Tag: Business Week

Coach’s Challenge Decision-making

Good day, team.

This week’s challenge is about decision-making. One of my clients sent me the following article a few years ago. I just stumbled upon it again and realized how much wisdom there is in it.

Your challenge this week is to take a hard look at how decisions get made within your organization. What team myths are getting in your way of making good decisions? How can you apply better decision-making models to your business and projects?

From BusinessWeek Viewpoint, Oct. 23, 2009

Myths that Undermine Decision-Making
By Bob Frisch

When executive teams find themselves unhappy with the dynamics of decision-making, they often seek psychological solutions, going through exercises in teamwork, trust, communications and the like. But through the course of a career spent facilitating these teams, I’ve found that most of the problems aren’t in their psyches, but in the widespread myths about the teams themselves. CEOs and their teams need to take a hard look at these myths, recognize reality and fix the way they make decisions.

Myth 1: A Single Team Makes All of the Big Decisions

Most corporations have in place a top executive team that typically consists of the CEO and direct reports. The rest of the company assumes that all major decisions are made or ratified by that august group.

The reality is that decisions at the highest levels of companies are made in many forums, formal and informal. For example, the go or no-go for an acquisition may be made in ad hoc meetings involving the CEO, chief financial officer, head of business development and the president of an operating unit. Many decisions don’t require the entire executive team, but only a handful of executives — which ones depends on the nature of the decision.

But when the real decision-making teams and processes aren’t overtly recognized, confusion about the locus of authority often results. Executive team members who are repeatedly presented with “done deals” feel disempowered. Before you know it, the group is undergoing trust-building exercises when they should be coming to a common understanding about how various types of decisions will be made.

Myth 2: The Executive Team Is a Body of Equals

Because executives are peers, functional heads on the executive team might believe that they have the same decision rights in meetings as operating executives. And consequently, small operations could expect the same voice at the table as large ones. Think of the U.S. Senate, where Rhode Island carries the same weight as California.

But in reality, some people and some functions carry much more weight than others. It’s more like the House of Representatives, where California has more votes than Rhode Island, and the speaker of the house has more influence than a freshman congressman. Often the executive team isn’t serving as deliberative body at all, but an advisory one much like the president’s Cabinet.

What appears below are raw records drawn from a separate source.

Lemma Valid_in_tail how lc p i k (v : V) d ms q :
  let d1 := run d lc in
  let t := insert_tail how p (u8 (Chunk.size_ (at_ d1 p) + 1)) i k v (u64 (size_ d + 1)) in
  dict_wf d1 [] -> size_ d1 = size_ d -> dict_wf (run d1 t) [] -> size_ (run d1 t) = size_ d + 1 ->
  0 <= p < chunk_num_ d1 -> Chunk.tags_ (at_ d1 p) !! i = Some 0 ->
  MemorySize (capacity_ d1) true = Ret ms -> capacity_ (run d1 t) = capacity_ d1 ->
  (0 < q < length t)%nat -> Valid (run d1 (take q t)) ms = Ret false.
Proof.
  intros d1 t Hwf1 Hs1 Hwft Hst Hp Ht HM Hcap Hq. pose proof (size_bound _ Hwf1) as Hb1.
  pose proof (dw_cap _ Hwf1) as Hc1.
  destruct (tail_split how p (u8 (Chunk.size_ (at_ d1 p) + 1)) i k v (u64 (size_ d + 1)) q Hq)
    as (Hk & Hd & Hl). fold t in Hk, Hd, Hl. apply (size_run d1) in Hk.
  assert (Hsz : sizes_of (run d1 (take q t)) = sizes_of (run d1 t)).
  { rewrite <- (take_drop q t) at 2. by rewrite run_app, (sizes_run _ (drop q t)). }
  destruct Hl as [Hl|E].
  - apply (Valid_rejects d1 _ (run d1 t)); [done| |done|done|rewrite Hk; lia|left; lia|done].
    by apply (probe_eq_stores d1 p i); [eauto|..].
  - assert (Hr : run d1 t = with_size (run d1 (take q t)) (u64 (size_ d + 1))) by (rewrite E at 1; by rewrite run_app).
    apply (Valid_rejects (run d1 t) _ (run d1 t)); [done| |done|done|rewrite Hk, Hcap; lia|right; lia|by rewrite Hcap].
    assert (E2 : with_size (run d1 t) (size_ (run d1 (take q t))) = run d1 (take q t))
      by (rewrite Hr; by destruct (run d1 (take q t))).
    pose proof (probe_eq_size (run d1 t) (size_ (run d1 (take q t))) Hwft) as HP. by rewrite E2 in HP.
Qed.
(* ===== verification/SimpleMalloc.v ===== *)
(** * PersistSimpleMalloc (src/memory/persist_malloc.h)

    The bump allocator of the map engines.  Pointers are offsets from [data_];
    the shared-memory file that backs it is the state it is opened with. *)

From stdpp Require Import base numbers list gmap.
From Stdlib Require Import ZArith Lia.
From S2P Require Import Prelude.

Module SimpleMalloc.

Record state := Build_state {
  allocated_ : Z;
  nr_malloc_ : Z;
  meta_data_block_ : gmap Z Z;
  memory_size_ : Z;
  slab_size_ : Z
}.

(** The constructor: [Initialize] and the skipped first block. *)
Definition open (meta : gmap Z Z) (memory_size slab_size : Z) : state :=
  {| allocated_ := u64 (0 + slab_size); nr_malloc_ := 0; meta_data_block_ := meta;
     memory_size_ := memory_size; slab_size_ := slab_size |}.

Definition New (s : state) (malloc_size : Z) : outcome (state * Z) :=
  _ ← CHECK (malloc_size =? slab_size_ s);
  let offset := allocated_ s in
  let wrap := u64 (memory_size_ s) <=? u64 (offset + slab_size_ s) in
  let allocated := if wrap then 0 else u64 (offset + malloc_size) in
  let offset := if wrap then 0 else offset in
  _ ← CHECK (u64 (offset + slab_size_ s) <=? u64 (memory_size_ s));
  Ret ({| allocated_ := allocated; nr_malloc_ := u64 (nr_malloc_ s + 1);
          meta_data_block_ := <[offset / u64 (slab_size_ s) := u64 malloc_size]> (meta_data_block_ s);
          memory_size_ := memory_size_ s; slab_size_ := slab_size_ s |}, offset).

Definition Free (s : state) (memory_data : Z) : outcome bool := Err LogFatal.
Definition AddMallocs4Recovery (s : state) (shm_offset : Z) : outcome state := Err LogFatal.
Definition total_malloc (s : state) : Z := nr_malloc_ s.
Definition Initialize (s : state) : state :=
  {| allocated_ := 0; nr_malloc_ := nr_malloc_ s; meta_data_block_ := meta_data_block_ s;
     memory_size_ := memory_size_ s; slab_size_ := slab_size_ s |}.

Definition GetMallocData (s : state) (offset : Z) : Z := offset.
Definition GetMallocSize (s : state) (offset : Z) : Z :=
  i32 (default 0 (meta_data_block_ s !! (Z.quot offset (slab_size_ s)))).
Definition GetMallocOffset (s : state) (data : Z) : outcome Z :=
  _ ← CHECK (0 <=? data);
  _ ← CHECK (data + slab_size_ s <? memory_size_ s);
  Ret data.

Fixpoint New_n (k : nat) (s : state) : outcome (state * list Z) :=
  match k with
  | O => Ret (s, [])
  | S k' =>
      '(s, p) ← New s (slab_size_ s);
      '(s, ps) ← New_n k' s;
      Ret (s, p :: ps)
  end.
End SimpleMalloc.

Section Facts.
Import SimpleMalloc.

(** What the operations keep: the next offset is a multiple of the slab size
    inside the memory. *)
Record simple_wf (s : state) : Prop := {
  sm_slab : 0 < slab_size_ s < 2 ^ 31;
  sm_mem : slab_size_ s <= memory_size_ s < 2 ^ 62;
  sm_mult : allocated_ s mod slab_size_ s = 0;
  sm_next : 0 <= allocated_ s <= memory_size_ s
}.

Lemma New_eq s :
  simple_wf s ->
  let wrap := memory_size_ s <=? allocated_ s + slab_size_ s in
  let offset := if wrap then 0 else allocated_ s in
  New s (slab_size_ s) =
  Ret ({| allocated_ := if wrap then 0 else allocated_ s + slab_size_ s;
          nr_malloc_ := u64 (nr_malloc_ s + 1);
          meta_data_block_ := <[offset / slab_size_ s := slab_size_ s]> (meta_data_block_ s);
          memory_size_ := memory_size_ s; slab_size_ := slab_size_ s |}, offset).
Proof.
  intros [Hs Hm Hd Hn]. cbn zeta. unfold New. rewrite Z.eqb_refl. cbn [CHECK mbind outcome_bind].
  rewrite (u64_small (memory_size_ s)), (u64_small (allocated_ s + slab_size_ s)),
    (u64_small (slab_size_ s)) by lia.
  destruct (memory_size_ s <=? allocated_ s + slab_size_ s) eqn:E; b2p.
  - rewrite (u64_small (0 + slab_size_ s)), (proj2 (Z.leb_le (0 + _) _)) by lia. done.
  - rewrite (u64_small (allocated_ s + slab_size_ s)), (proj2 (Z.leb_le (_ + _) _)) by lia. done.
Qed.

(** Every allocation of the simple allocator succeeds, inside the memory, at
    a multiple of the slab size, and its size is recorded. *)
Theorem SimpleMalloc_New_in_bounds s :
  simple_wf s ->
  exists s' p, New s (slab_size_ s) = Ret (s', p) /\ simple_wf s' /\
    0 <= p /\ p + slab_size_ s <= memory_size_ s /\ p mod slab_size_ s = 0 /\
    GetMallocSize s' p = slab_size_ s.
Proof.
  intros Hwf. pose proof Hwf as [Hs Hm Hd Hn]. rewrite (New_eq s Hwf). eexists _, _. split; [done|].
  destruct (memory_size_ s <=? allocated_ s + slab_size_ s) eqn:E; b2p.
  - split_and!; try (rewrite ?Z.mod_0_l; lia).
    + split; cbn; rewrite ?Z.mod_0_l; lia.
    + unfold GetMallocSize. cbn [meta_data_block_ slab_size_].
      rewrite Z.quot_div_nonneg, lookup_insert_eq by lia. apply i32_small. lia.
  - split_and!; try lia.
    + split; cbn; try lia. rewrite Z.add_mod, Hd, Z.mod_same by lia. done.
    + unfold GetMallocSize. cbn [meta_data_block_ slab_size_].
      rewrite Z.quot_div_nonneg, lookup_insert_eq by lia. apply i32_small. lia.
Qed.

Lemma SimpleMalloc_New_in_bounds_witness :
  exists s' p, New (open ∅ 1024 64) 64 = Ret (s', p) /\ simple_wf s' /\
    0 <= p /\ p + 64 <= 1024 /\ p mod 64 = 0 /\ GetMallocSize s' p = 64.
Proof.
  apply (SimpleMalloc_New_in_bounds (open ∅ 1024 64)). split; try (vm_compute; intuition congruence).
Defined.

Lemma New_n_lap k s :
  simple_wf s -> allocated_ s + Z.of_nat k * slab_size_ s < memory_size_ s ->
  exists s', New_n k s = Ret (s', (fun i => allocated_ s + i * slab_size_ s) <$> seqZ 0 (Z.of_nat k)).
Proof.
  revert s. induction k as [|k IH]; intros s Hwf Hlt; [by exists s|].
  pose proof Hwf as [Hs Hm Hd Hn]. cbn [New_n].
  rewrite (New_eq s Hwf). cbn zeta.
  rewrite (proj2 (Z.leb_gt _ _)) by nia. cbn [mbind outcome_bind].
  edestruct IH as (s' & HI); [| |].
  3:{ rewrite HI. cbn [mbind outcome_bind allocated_ slab_size_]. exists s'.
      rewrite Nat2Z.inj_succ, (seqZ_cons 0 (Z.succ _)) by lia. rewrite fmap_cons. do 2 f_equal. f_equal; [lia|].
      rewrite <- (fmap_add_seqZ 1 0). rewrite <- list_fmap_compose.
      replace (Z.pred (Z.succ (Z.of_nat k))) with (Z.of_nat k) by lia.
      apply list_fmap_ext. intros _ i _. cbn. lia. }
  - split; cbn; try lia. rewrite Z.add_mod, Hd, Z.mod_same by lia. done.
  - cbn. nia.
Qed.

(** Before the memory is used up, consecutive allocations are consecutive
    blocks: no two of them overlap. *)
Theorem SimpleMalloc_lap_disjoint k s :
  simple_wf s -> allocated_ s + Z.of_nat k * slab_size_ s < memory_size_ s ->
  exists s' ps, New_n k s = Ret (s', ps) /\ length ps = k /\
    forall i j p q, ps !! i = Some p -> ps !! j = Some q -> (i < j)%nat -> p + slab_size_ s <= q.
Proof.
  intros Hwf Hlt. pose proof Hwf as [Hs _ _ _]. destruct (New_n_lap k s Hwf Hlt) as (s' & ->).
  eexists _, _. split; [done|]. rewrite length_fmap, length_seqZ. split; [lia|].
  intros i j p q Hi Hj Hij. rewrite list_lookup_fmap in Hi, Hj.
  apply fmap_Some in Hi as (x & Hx & ->). apply fmap_Some in Hj as (y & Hy & ->).
  apply lookup_seqZ in Hx as [-> _]. apply lookup_seqZ in Hy as [-> _]. nia.
Qed.

Lemma SimpleMalloc_lap_disjoint_witness :
  exists s' ps, New_n 10 (open ∅ 1024 64) = Ret (s', ps) /\ length ps = 10%nat /\
    forall i j p q, ps !! i = Some p -> ps !! j = Some q -> (i < j)%nat -> p + 64 <= q.
Proof.
  apply (SimpleMalloc_lap_disjoint 10 (open ∅ 1024 64)); [|by_eval].
  split; try (vm_compute; intuition congruence).
Defined.

(** When the memory is used up, the allocator starts over at offset 0 and
    sets the next offset to 0 as well: two consecutive allocations return the
    same block. *)
Theorem SimpleMalloc_wrap_returns_block_twice s :
  simple_wf s -> 2 * slab_size_ s < memory_size_ s ->
  memory_size_ s <= allocated_ s + slab_size_ s ->
  exists s1 s2, New s (slab_size_ s) = Ret (s1, 0) /\ New s1 (slab_size_ s1) = Ret (s2, 0).
Proof.
  intros Hwf Hm Hw. pose proof Hwf as [Hs Hm' _ _]. rewrite (New_eq s Hwf).
  rewrite (proj2 (Z.leb_le _ _)) by lia. eexists _, _. split; [done|].
  rewrite New_eq.
  - cbn [allocated_ memory_size_ slab_size_]. rewrite (proj2 (Z.leb_gt _ _)) by lia. done.
  - split; cbn; rewrite ?Z.mod_0_l; lia.
Qed.

Lemma SimpleMalloc_wrap_returns_block_twice_witness :
  exists s1 s2,
    New {| allocated_ := 960; nr_malloc_ := 14; meta_data_block_ := ∅; memory_size_ := 1024;
           slab_size_ := 64 |} 64 = Ret (s1, 0) /\ New s1 (slab_size_ s1) = Ret (s2, 0).
Proof.
  apply (SimpleMalloc_wrap_returns_block_twice
    {| allocated_ := 960; nr_malloc_ := 14; meta_data_block_ := ∅; memory_size_ := 1024;
       slab_size_ := 64 |}); cbn; try lia.
  split; cbn; lia || done.
Defined.
End Facts.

Problems arise when the team isn’t clear about which model of decision-making is in play — Senate, House or Cabinet. Are they being asked to decide? Are they being asked to advise? Are they being informed about a decision that has already been made? Is it “majority rule”? Are the more powerful members brokering a decision? Is buy-in really needed from the smaller constituencies? Was a decision brokered before the meeting started? It’s surprising how often members of a top team involved in a discussion have entirely different views of what kind of input they’re being asked for and, afterward, different views of what purpose the discussion served in coming to a decision.

The solution is not to choose one model of decision rights but simply for the CEO to make clear in advance of a meeting where the group is in the decision-making process, and what is expected from the discussion. This simple step improves discussion quality and heads off confusion and dissatisfaction among team members.

Myth 3: Team Members Should Always Adopt a CEO Perspective

Many CEOs expect members at top-team meetings to take off their functional hats and adopt a holistic or companywide perspective. Top executives owe it to the CEO to provide the wisdom gained from their general business experience and their understanding of the company’s strategy and objectives.

But asking everyone always to think like a CEO can be counterproductive. The head of human resources, for example, may not have much to say from a generalist’s perspective about a proposal for a new plant. He or she may, however, have opinions about hiring or labor relations at the plant. But raising those issues is often perceived by the CEO and other team members as parochial, and the HR head would be accused of being an ineffective team member. And, so, much of the value of functional expertise is lost from the discussion.

As with models of power, the answer is not to choose the generalist or functional perspective, but to recognize which model is desirable for different types of decisions, make it explicit, and overtly manage it.

By addressing all three myths, CEOs build a formalized and flexible range of decision-making environments. Decision-making groups are recognized and chartered, and the nature of any individual’s role at any point in any decision is made explicit. With the ability to choose which configuration is most appropriate when, the CEO can then unleash the full power of conscious decision-making. And the top team can settle into the central role it ought to have with clarity of purpose, process, role and outcomes.

Bob Frisch is the managing partner of the Strategic Offsites Group in Boston.

Copyright 2000–2009 by The McGraw-Hill Companies Inc. All rights reserved.

Have a good week!

Kathleen

Note: Many thanks to John Limb, CEO of OCP for sharing this article with me.